# Flourite, EcoComplete Feedback



## Circa1285 (Jan 24, 2011)

Dont know how many people have used Flourite and/or EcoComplete. 

I'm interested and would like to know/or rather hear from people who have used this for a while (1+ year(s)). And how its holding up in the long run, because some say its awful, while others that I have heard from say its good. (Again good not great). 
I have been using both for about 6 months now and its working fine, but I have been noticing plant growth isn't at "optimum level", they are growing and some plants are growing better than others, and I am noticing thick stem growth, and large bushy leafs but I do dose about once a month. Or maybe I might want to get better soil in the future....


----------



## Thirston (Mar 23, 2008)

Both of those products are great if used correctly.

Plants will grow just fine in either product, but to realize greater growth will require more fertilizing. Both the water and the substrate will need a boost.

You mentioned dosing something once a month, but to get even better results you will want to start dosing at least weekly if not daily. You'll find that the elements you're adding to the water once a month are probably depleted within a weeks time if not less. Try adding more fertilizer more frequently. Instead of adding 100 units once a month try adding 30 units 4 times a month.

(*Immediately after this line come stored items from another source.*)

(** C2: on the two-bin spectrum (5, 1) with the window (-1, 0) the peak,
    bin 0, is reported at index 2, the length of the spectrum: the index
    is wrapped only when it exceeds the length, not when it exceeds
    [length - 1]. *)
Theorem window_peak_index_reaches_length :
  _window_peak [5; 1] (Some (-1, 0)%Z) None = Ok (2%Z, 5) /\
  len [5; 1] = 2%Z /\
  detect [5; 1] (0, 1, 0) (Some (-1, 0)%Z) None = Ok (false, 2%Z, 5, nan).
Proof. repeat split; vm_compute; reflexivity. Qed.

(** C10, as stated, fails in binary64: the energy of [faint_spectrum] is
    below twice the squared peak, yet the noise power, their negative
    difference divided by 4, rounds to -0, so the noise estimate is -0 and
    not NaN, the threshold is 0 and the verdict is True. *)
Lemma faint_peak_is_detected :
  (np_sum (map square faint_spectrum) <? 2 * square 0x1p-537) = true /\
  noise_power faint_spectrum 0x1p-537 = -0 /\
  detect faint_spectrum (0, 1, 0) None None = Ok (true, 0%Z, 0x1p-537, -0) /\
  is_nan (-0) = false.
Proof. repeat split; vm_compute; reflexivity. Qed.

(** C10, amended: whenever the noise power the code computes from the
    spectrum and the peak magnitude is strictly negative, [detect] returns
    the peak index and magnitude that [_window_peak] found, a NaN noise
    estimate and the verdict False, the threshold being NaN for every
    coefficient triple. *)
Theorem negative_noise_power_never_detects
  (fft_mag : list float) (thresh_coeffs : float * float * float)
  (window : option (Z * Z)) (peak_filter : option (list float))
  (peak_idx : Z) (peak_mag : float) :
  _window_peak fft_mag window peak_filter = Ok (peak_idx, peak_mag) ->
  (noise_power fft_mag peak_mag <? 0) = true ->
  is_nan (_estimate_noise fft_mag peak_mag) = true /\
  is_nan (_calculate_threshold fft_mag thresh_coeffs
            (_estimate_noise fft_mag peak_mag)) = true /\
  detect fft_mag thresh_coeffs window peak_filter =
    Ok (false, peak_idx, peak_mag, _estimate_noise fft_mag peak_mag).
Proof.
  intros Hpeak Hneg.
  assert (Hn : sf_nan (_estimate_noise fft_mag peak_mag)).
  { rewrite estimate_noise_noise_power. now apply sqrt_negative. }
  pose proof (calculate_threshold_nan fft_mag thresh_coeffs _ Hn) as Ht.
  split; [now apply sf_nan_is_nan |]. split; [now apply sf_nan_is_nan |].
  unfold detect. rewrite Hpeak. cbn [bind f_ltb float_Scalar].
  now rewrite (ltb_nan_l _ peak_mag Ht).
Qed.

Lemma negative_noise_power_never_detects_witness :
  is_nan (_estimate_noise [3; 1] 3) = true /\
  is_nan (_calculate_threshold [3; 1] (0, 1, 0) (_estimate_noise [3; 1] 3))
    = true /\
  detect [3; 1] (0, 1, 0) None None =
    Ok (false, 0%Z, 3, _estimate_noise [3; 1] 3).
Proof.
  apply (negative_noise_power_never_detects [3; 1] (0, 1, 0) None None 0%Z 3);
    vm_compute; reflexivity.
Defined.

Lemma detect_single_bin_witness :
  exists r, detect [3] (0, 1, 0) (Some (0, 0)%Z) (Some [1]) = Ok r.
Proof.
  apply (detect_single_bin 3 (0, 1, 0) (Some [1])). discriminate.
Defined.

End Binary64.

(** ** The selected window and the reported bin *)

(** What a returned pair of [fft_range_index] tells about the call. *)
Lemma fft_range_index_inv (start stop length a b : Z) :
  fft_range_index start stop length = Ok (a, b) ->
  Z.abs start < length /\ Z.abs stop < length /\
  0 <= a < length /\ a <= b < 2 * length /\
  b - a + 1 < 2 * length /\
  (length <= b <-> start < 0 <= stop).
Proof.
  unfold fft_range_index. break_cmp; intros Heq;
    solve [discriminate | injection Heq as <- <-; lia].
Qed.

(** X1: for bounds within the range, the resolved start is a bin of the
    spectrum, the resolved stop lies below twice the length, and the
    resolved window holds fewer than twice as many bins as the spectrum,
    so no bin is selected more than twice. *)
Theorem fft_range_index_bounds (start stop length : Z) :
  Z.abs start < length -> Z.abs stop < length ->
  exists start_idx stop_idx,
    fft_range_index start stop length = Ok (start_idx, stop_idx) /\
    0 <= start_idx < length /\
    start_idx <= stop_idx < 2 * length /\
    stop_idx - start_idx + 1 < 2 * length.
Proof.
  intros Hs He.
  destruct (fft_range_index_returns start stop length Hs He)
    as (a & b & Hab & _).
  exists a, b. split; [exact Hab |].
  apply fft_range_index_inv in Hab. lia.
Qed.

Lemma fft_range_index_bounds_witness :
  exists start_idx stop_idx,
    fft_range_index (-10) 10 1024 = Ok (start_idx, stop_idx) /\
    0 <= start_idx < 1024 /\
    start_idx <= stop_idx < 2 * 1024 /\
    stop_idx - start_idx + 1 < 2 * 1024.
Proof. apply (fft_range_index_bounds (-10) 10 1024); lia. Defined.

Section Windows.

Context {F : Type} `{Scalar F}.

Lemma len_nonneg (xs : list F) : 0 <= len xs.
Proof. unfold len. lia. Qed.

(** The [k]-th element of a selection of [n] bins from bin [a] on is the
    bin [a + k], counted modulo the length. *)
Lemma take_wrap_nth (array : list F) (a n : Z) (k : nat) (d : F) :
  (k < Z.to_nat n)%nat ->
  nth k (np_take_wrap array (py_range a (a + n))) d =
    item array ((a + Z.of_nat k) mod len array).
Proof.
  intros Hk. unfold np_take_wrap, py_range. rewrite map_map.
  replace (a + n - a) with n by lia.
  rewrite (nth_indep _ d
             (item array ((a + Z.of_nat 0%nat) mod len array))).
  - rewrite (map_nth (fun x => item array ((a + Z.of_nat x) mod len array))).
    now rewrite seq_nth.
  - now rewrite length_map, length_seq.
Qed.

Lemma take_wrap_length (array : list F) (a b : Z) :
  length (np_take_wrap array (py_range a b)) = Z.to_nat (b - a).
Proof. now rewrite np_take_wrap_length, py_range_length. Qed.

(** A window that does not wrap is a slice of the array. *)
Lemma take_wrap_slice (array : list F) (a b : Z) :
  0 <= a <= b -> b < len array ->
  np_take_wrap array (py_range a (b + 1)) =
    firstn (Z.to_nat (b - a + 1)) (skipn (Z.to_nat a) array).
Proof.
  intros Hab Hb.
  assert (Hlen : length array = Z.to_nat (len array))
    by (unfold len; lia).
  apply (nth_ext _ _ (f_of_Z 0) (f_of_Z 0)).
  - rewrite take_wrap_length, length_firstn, length_skipn. lia.
  - rewrite take_wrap_length. intros k Hk.
    replace (b + 1) with (a + (b + 1 - a)) by lia.
    rewrite take_wrap_nth by lia.
    rewrite nth_firstn, nth_skipn.
    replace (k <? Z.to_nat (b - a + 1))%nat with true
      by (symmetry; apply Nat.ltb_lt; lia).
    unfold item. rewrite Z.mod_small by lia. f_equal. lia.
Qed.

Lemma get_window_ok
  (array : list F) (window : option (Z * Z)) (a b : Z) :
  fft_range_index (fst (window_bounds window)) (snd (window_bounds window))
    (len array) = Ok (a, b) ->
  _get_window array window =
    Ok (np_take_wrap array (py_range a (b + 1)), a).
Proof.
  intros Hab. unfold _get_window.
  change (match window with None => (0, -1) | Some w => w end)
    with (window_bounds window).
  destruct (window_bounds window) as [start stop]. cbn [fst snd] in Hab.
  now rewrite Hab.
Qed.

(** X2: a window given by bins [0 <= start <= stop < length] selects the
    slice [array[start : stop + 1]] and reports [start] as its origin. *)
Theorem get_window_slice (array : list F) (start stop : Z) :
  0 <= start <= stop -> stop < len array ->
  _get_window array (Some (start, stop)) =
    Ok (firstn (Z.to_nat (stop - start + 1)) (skipn (Z.to_nat start) array),
        start).
Proof.
  intros Hss He.
  rewrite (get_window_ok array (Some (start, stop)) start stop).
  - now rewrite take_wrap_slice.
  - cbn [window_bounds fst snd].
    rewrite fft_range_index_cases by lia.
    unfold resolve_range_spec. rewrite range_check_passes by lia.
    break_cmp; solve [reflexivity | lia].
Qed.

(** The default window on a spectrum of at least two bins. *)
Lemma default_window_is_whole (array : list F) :
  2 <= len array -> _get_window array None = Ok (array, 0).
Proof.
  intros HL.
  rewrite (get_window_ok array None 0 (len array - 1)).
  - rewrite take_wrap_slice by lia.
    replace (Z.to_nat (len array - 1 - 0 + 1)) with (length array)
      by (unfold len; lia).
    cbn [Z.to_nat skipn]. now rewrite firstn_all.
  - cbn [window_bounds fst snd].
    rewrite fft_range_index_cases by lia.
    unfold resolve_range_spec. rewrite range_check_passes by lia.
    break_cmp; solve [reflexivity | f_equal; f_equal; lia | lia].
Qed.

(** X3: on a spectrum of at least two bins the default window selects the
    whole spectrum, unchanged and from bin 0. *)
Theorem get_window_default (array : list F) :
  2 <= len array -> _get_window array None = Ok (array, 0).
Proof. intros HL. now apply default_window_is_whole. Qed.

Lemma argmax_scan_bounds (xs : list F) :
  forall (mp : F) (best i : Z),
    0 <= best < i ->
    best <= argmax_scan mp best i xs < i + len xs.
Proof.
  induction xs as [| x xs IH]; intros mp best i Hb.
  - cbn. unfold len. cbn. lia.
  - cbn [argmax_scan]. unfold len in *. cbn [length].
    destruct (f_leb x mp).
    + specialize (IH mp best (i + 1)). lia.
    + destruct (f_isnan x); [lia |].
      specialize (IH x i (i + 1)). lia.
Qed.

(** [np.argmax] raises on the empty array and nowhere else, and the
    index it returns is an index of the array. *)
Theorem np_argmax_bounds (xs : list F) :
  (xs = [] -> np_argmax xs = Raise ArgmaxOfEmptySequence) /\
  (forall i, np_argmax xs = Ok i -> 0 <= i < len xs) /\
  (xs <> [] -> exists i, np_argmax xs = Ok i /\ 0 <= i < len xs).
Proof.
  assert (Hok : forall i, np_argmax xs = Ok i -> 0 <= i < len xs).
  { destruct xs as [| x xs']; [discriminate |].
    cbn [np_argmax]. intros i [= <-].
    pose proof (argmax_scan_bounds xs' x 0 1) as Hs.
    unfold len in *. cbn [length].
    destruct (f_isnan x); lia. }
  split; [| split].
  - intros ->. reflexivity.
  - exact Hok.
  - intros Hne. destruct (np_argmax_nonempty xs Hne) as [i Hi].
    exists i. split; [exact Hi | now apply Hok].
Qed.

(** What [_window_peak] computes when no filter is given. *)
Lemma window_peak_unfiltered
  (fft_mag : list F) (window : option (Z * Z)) (peak_idx : Z) (peak_mag : F) :
  _window_peak fft_mag window None = Ok (peak_idx, peak_mag) ->
  exists a b m,
    fft_range_index (fst (window_bounds window)) (snd (window_bounds window))
      (len fft_mag) = Ok (a, b) /\
    0 <= m <= b - a /\
    peak_mag = item fft_mag ((a + m) mod len fft_mag) /\
    peak_idx = (if m + a >? len fft_mag then m + a - len fft_mag else m + a) /\
    np_argmax (np_take_wrap fft_mag (py_range a (b + 1))) = Ok m.
Proof.
  intros Hpeak.
  destruct (fft_range_index (fst (window_bounds window))
              (snd (window_bounds window)) (len fft_mag))
    as [[a b] | e] eqn:Hab.
  - pose proof (fft_range_index_inv _ _ _ _ _ Hab) as Hinv.
    unfold _window_peak in Hpeak.
    rewrite (get_window_ok _ _ _ _ Hab) in Hpeak. cbn [bind] in Hpeak.
    destruct (np_argmax (np_take_wrap fft_mag (py_range a (b + 1))))
      as [m | e] eqn:Hm; [| discriminate].
    cbn [bind] in Hpeak.
    destruct (np_argmax_bounds (np_take_wrap fft_mag (py_range a (b + 1))))
      as (_ & Hbound & _).
    specialize (Hbound m Hm). unfold len in Hbound at 1.
    rewrite take_wrap_length in Hbound.
    injection Hpeak as Hidx Hmag.
    exists a, b, m. split; [reflexivity |]. split; [lia |]. split.
    + rewrite <- Hmag. unfold item at 1.
      replace (b + 1) with (a + (b + 1 - a)) by lia.
      rewrite take_wrap_nth by lia. f_equal. f_equal. lia.
    + split; [| exact Hm].
      rewrite <- Hidx. replace (m - 0 + a) with (m + a) by lia. reflexivity.
  - unfold _window_peak, _get_window in Hpeak.
    change (match window with None => (0, -1) | Some w => w end)
      with (window_bounds window) in Hpeak.
    destruct (window_bounds window) as [start stop]. cbn [fst snd] in Hab.
    rewrite Hab in Hpeak. discriminate.
Qed.

(** X4: without a peak filter the reported index lies between 0 and the
    length of the spectrum, both included, and the reported magnitude is
    the value of the bin the index names modulo the length. *)
Theorem window_peak_reports_its_bin
  (fft_mag : list F) (window : option (Z * Z)) (peak_idx : Z) (peak_mag : F) :
  _window_peak fft_mag window None = Ok (peak_idx, peak_mag) ->
  0 <= peak_idx <= len fft_mag /\
  peak_mag = item fft_mag (peak_idx mod len fft_mag).
Proof.
  intros Hpeak.
  destruct (window_peak_unfiltered _ _ _ _ Hpeak)
    as (a & b & m & Hab & Hm & Hmag & Hidx & _).
  apply fft_range_index_inv in Hab.
  assert (HL : 0 < len fft_mag) by lia.
  rewrite Hidx, Hmag. break_cmp.
  - split; [lia |]. f_equal.
    replace (m + a - len fft_mag) with (a + m + (-1) * len fft_mag) by lia.
    now rewrite Z.mod_add by lia.
  - split; [lia |]. f_equal. f_equal. lia.
Qed.

(** X5: without a peak filter, a window that does not run from a negative
    start to a non-negative stop has its peak reported inside the resolved
    window, so at a bin of the spectrum. *)
Theorem window_peak_inside_plain_window
  (fft_mag : list F) (start stop peak_idx : Z) (peak_mag : F) :
  ~ start < 0 <= stop ->
  _window_peak fft_mag (Some (start, stop)) None = Ok (peak_idx, peak_mag) ->
  exists start_idx stop_idx,
    fft_range_index start stop (len fft_mag) = Ok (start_idx, stop_idx) /\
    start_idx <= peak_idx <= stop_idx /\
    0 <= peak_idx < len fft_mag /\
    peak_mag = item fft_mag peak_idx.
Proof.
  intros Hplain Hpeak.
  destruct (window_peak_unfiltered _ _ _ _ Hpeak)
    as (a & b & m & Hab & Hm & Hmag & Hidx & _).
  cbn [window_bounds fst snd] in Hab.
  exists a, b. split; [exact Hab |].
  apply fft_range_index_inv in Hab.
  assert (Hb : b < len fft_mag) by lia.
  rewrite Hidx, Hmag. break_cmp; [lia |].
  split; [lia |]. split; [lia |]. f_equal.
  rewrite Z.mod_small by lia. lia.
Qed.

End Windows.

(** ** The peak filter *)

Section PeakFilter.

Context {F : Type} `{Scalar F}.

Lemma filter_returns_shape (mags weights : list F) :
  weights <> [] ->
  exists filtered delay,
    _filter mags weights = Ok (filtered, delay) /\
    length filtered = length mags /\
    0 <= delay < len weights.
Proof.
  intros Hw. unfold _filter.
  destruct (np_argmax_bounds weights) as (_ & _ & Hex).
  destruct (Hex Hw) as (am & Ham & Hbound). rewrite Ham. cbn [bind].
  eexists; eexists; split; [reflexivity |]. split; [| lia].
  now rewrite length_map, lfilter_length, length_map.
Qed.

You said it all in your post. It works "fine" but plant growth isn't at "optimum level". In order to make the substrate "great" and get "extraordinary" results you'll need to fertilize more frequently and consider adding CO2 as well as possibly adding more light. A decent substrate is only a fraction of a great tank. And you can even get "great" results from a cruddy substrate by adding root tabs, water column ferts, and CO2.


----------



## niko (Jan 28, 2004)

Both of those products amount to inert gravel. Eco being a little better because it's more porous.

Fluorite holds together just fine for 10 years. It will not fall apart. And it will not do anything that an inert gravel can't do to help your plants grow.

What you see in plant growth is not due to any magic characteristic of these 2 substrates. Any substrate becomes "live" at some point - even if you use finely crushed glass. Proper flow of water through the substrate, temperature, and gas/food exchange between waste/microorganisms/plant roots is what makes a substrate better or worst. 

For now you cannot beat AquaSoil which helps you from day 1. But you can achieve the same results with patience and common sense using anything else - including Fluorite and Eco.

--Nikolay


----------



## Circa1285 (Jan 24, 2011)

Thanks Thirston and niko for the response. 

I know its a great substrate myself because I have been using it for a while now and love my plant growth, but I know every plant is different and some need more than others when it comes to Vitamins, Minerals, Co2, Lighting, Substrate, and Time. I just needed feedback from other people who have used this product, because I'm tired of going online and reading negative feedback on these substrates when I know there good. 
And yes I will agree with both of you that the substrate is only a portion that leads to overall great plant growth. And I know that Co2 plays a major roll in overall plant development (finally got my 20lb Co2 Tank with Azoo Regulator and Amano style Glass Diffuser set up). As well as the dosing regiment on the plants. So lets see how it turns out.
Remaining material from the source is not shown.